Eyebrow Raising Websites
First impressions count for a lot, especially online, where there are so many options to choose from and credibility counts for so much. If you have a website that is substandard or not in keeping with the standards of your competitors, then it’ll be time to get an upgrade. Work with a professional web design company, and they can deliver a state of the art, modern website that’ll invoke all the right things in the minds of your potential customers. People want to trust that they’re dealing with a business that knows what they’re doing; making sure that your website is on point is a good place to start. As well as the general design of the site, you’ll want to ensure that the text and images you’re using are high-quality and free of mistakes. It’ll convey a degree of trust that’ll be invaluable.

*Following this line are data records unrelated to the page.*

(* ===== verification/HeartbeatFacts.v ===== *)
(** * Heartbeat: what is excluded, what a day is worth, and what pruning keeps

    The merged maintenance ranges against the windows themselves, and the
    daily fold against a table that is never pruned. *)
From Stdlib Require Import SpecFloat.
From stdpp Require Import sorting.
From S2P Require Import Prelude PyFloat FloatDiv PyStr PyLib Schedules Heartbeat.
Open Scope Z_scope.

#[local] Opaque u.

(** ** Counting *)

Section Counting.
Context {A : Type}.
Implicit Types (l : list A) (p q : A -> bool).

Lemma count_app p l k : count p (l ++ k) = count p l + count p k.
Proof. unfold count. by rewrite List.filter_app, zlen_app. Qed.

Lemma count_cons p x l : count p (x :: l) = (if p x then 1 else 0) + count p l.
Proof. unfold count. cbn [List.filter]. destruct (p x); [by rewrite zlen_cons|lia]. Qed.

Lemma count_nonneg p l : 0 <= count p l.
Proof. apply zlen_nonneg. Qed.

Lemma count_ext p q l : (forall x, x ∈ l -> p x = q x) -> count p l = count q l.
Proof.
  induction l as [|x l IH]; intros H; [done|]. rewrite !count_cons, (H x) by apply list_elem_of_here.
  rewrite IH; [done|]. intros y Hy. apply H. by apply list_elem_of_further.
Qed.
(* ===== verification/HeartbeatViews.v ===== *)
(** * apps/heartbeat: the registry, the boards, the calendars and the endpoint

    smallstack/monitors.py, what views.py computes for the overview and the
    public page, the calendars of status.py and the heartbeat command. Rows
    carry what is computed; labels, icons and links are left out. *)
From Stdlib Require Import SpecFloat.
From stdpp Require Import sorting.
From S2P Require Import Prelude PyFloat FloatDiv PyStr PyTime PyLib Schedules Heartbeat.
Open Scope Z_scope.

(** ** smallstack/monitors.py *)

Record Service := { sv_key : pystr; sv_order : Z; sv_public : bool; sv_category : pystr }.

(** [sorted(..., key=lambda m: (m.order, m.key))] *)
Definition ordered_before (a b : Z * pystr) : Prop := a.1 < b.1 \/ (a.1 = b.1 /\ str_ltb b.2 a.2 = false).
#[global] Instance ordered_before_dec a b : Decision (ordered_before a b).
Proof. unfold ordered_before. apply _. Defined.

Definition monitor_before (m n : Monitor) : Prop := ordered_before (mon_order m, mon_key m) (mon_order n, mon_key n).
#[global] Instance monitor_before_dec m n : Decision (monitor_before m n).
Proof. unfold monitor_before. apply _. Defined.
Definition service_before (s t : Service) : Prop := ordered_before (sv_order s, sv_key s) (sv_order t, sv_key t).
#[global] Instance service_before_dec s t : Decision (service_before s t).
Proof. unfold service_before. apply _. Defined.

(** The registry: what code registered, and what the sources yield now. *)
Record Registry := { code_monitors : list (pystr * Monitor); sources : list (list Monitor); services : list (pystr * Service) }.

Definition register_monitor (m : Monitor) (r : Registry) : Registry :=
  {| code_monitors := dict_set (code_monitors r) (mon_key m) m; sources := sources r; services := services r |}.
Definition register_service (s : Service) (r : Registry) : Registry :=
  {| code_monitors := code_monitors r; sources := sources r; services := dict_set (services r) (sv_key s) s |}.

Definition keyed (l : list Monitor) : list (pystr * Monitor) := (fun m => (mon_key m, m)) <$> l.

Definition get_services (r : Registry) : list Service := merge_sort service_before (services r).*2.

Definition get_monitors (r : Registry) : list Monitor :=
  merge_sort monitor_before (foldl (fun d s => dict_update d (keyed s)) (code_monitors r) (sources r)).*2.

Definition get_monitor (key : pystr) (r : Registry) : option Monitor :=
  List.find (fun m => str_eqb (mon_key m) key) (get_monitors r).

Section Views.
Context `{LocalZone} (settings : BeatSettings).

(** ** The overview *)

Definition severity (s : LiveStatus) : Z :=
  match s with Operational => 0 | UnderMaintenance | Unknown => 1 | Degraded => 2 | Down => 3 end.

Record OverviewState := {
  os_state : LiveStatus;
  os_ms : Z;
  os_uptime : option float;
  os_warming : bool;
  os_note : pystr;
}.

(** [_monitor_overview_state], under [HEARTBEAT_WARMUP_MINUTES]. *)
Definition monitor_overview_state (warmup : Z) (m : Monitor) (now : Z) (b : Board) : OverviewState :=
  let data := get_status_data settings (mon_key m) now b in
  let known := match sd_status data with Unknown => false | _ => true end in
  let warming := match get_epoch (mon_key m) b with Some e => now - e <? warmup * MINUTE | None => false end in
  {| os_state := sd_status data; os_ms := sd_ms data;
     os_uptime := if warming then None else if known then calc_uptime settings 24 (mon_key m) now b else None;
     os_warming := warming; os_note := default [] (sd_note data) |}.

#[global] Instance live_status_eq_dec : EqDecision LiveStatus.
Proof. solve_decision. Defined.

(** The precedence of every roll-up. *)
Definition roll_up (l : list LiveStatus) : LiveStatus :=
  if decide (Down ∈ l) then Down
  else if decide (Degraded ∈ l) then Degraded
  else if decide (UnderMaintenance ∈ l) then UnderMaintenance
  else if decide (Operational ∈ l) then Operational else Unknown.

Definition worse (worst s : LiveStatus) : LiveStatus := if severity worst <? severity s then s else worst.

Record ServiceRow := { sr_service : Service; sr_rows : list (Monitor * OverviewState); sr_state : LiveStatus }.

Definition service_row (warmup : Z) (now : Z) (b : Board) (mons : list Monitor) (s : Service) : ServiceRow :=
  let rows := (fun m => (m, monitor_overview_state warmup m now b)) <$> mons in
  {| sr_service := s; sr_rows := rows; sr_state := foldl (fun w x => worse w (os_state x.2)) Operational rows |}.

Some companies have top-quality websites, yet proceed to do much of the good work by adding features that, while intended to improve the company in one way or another, only result in annoying the visitor. For example, pop up ads. One asking the visitor to subscribe to your newsletter is fine, but only after they’ve had some time to look around, and even then, only once. Things like autoplay videos, especially ones with sound, should be avoided altogether. You need to be offering something really special in order to get away with them — most people just click X once they hear sound that they were not expecting. These kinds of tactics might work on a short-term basis, but they won’t help to develop a long-term customer base.
It’s in your best interests to remind your customers that you still exist from time to time, but you do have to manage it responsibly. You can’t, for instance, just spam your customers with emails and text messages whenever you feel like boosting your sales. It won’t work, and all you’ll end up with is a higher unsubscribe rate. If you’re going to inject yourself into a person’s life, you have to do so carefully.
Lack of Problem Solving
Finally, the biggest thing that’ll turn a customer off your business is if you’re unable or unwilling to resolve a problem that they may have. It’s easy to treat customers well when everything is fine; much more difficult when it’s not! Make sure you have a robust system in place for ending up with happy customers, no matter what happens.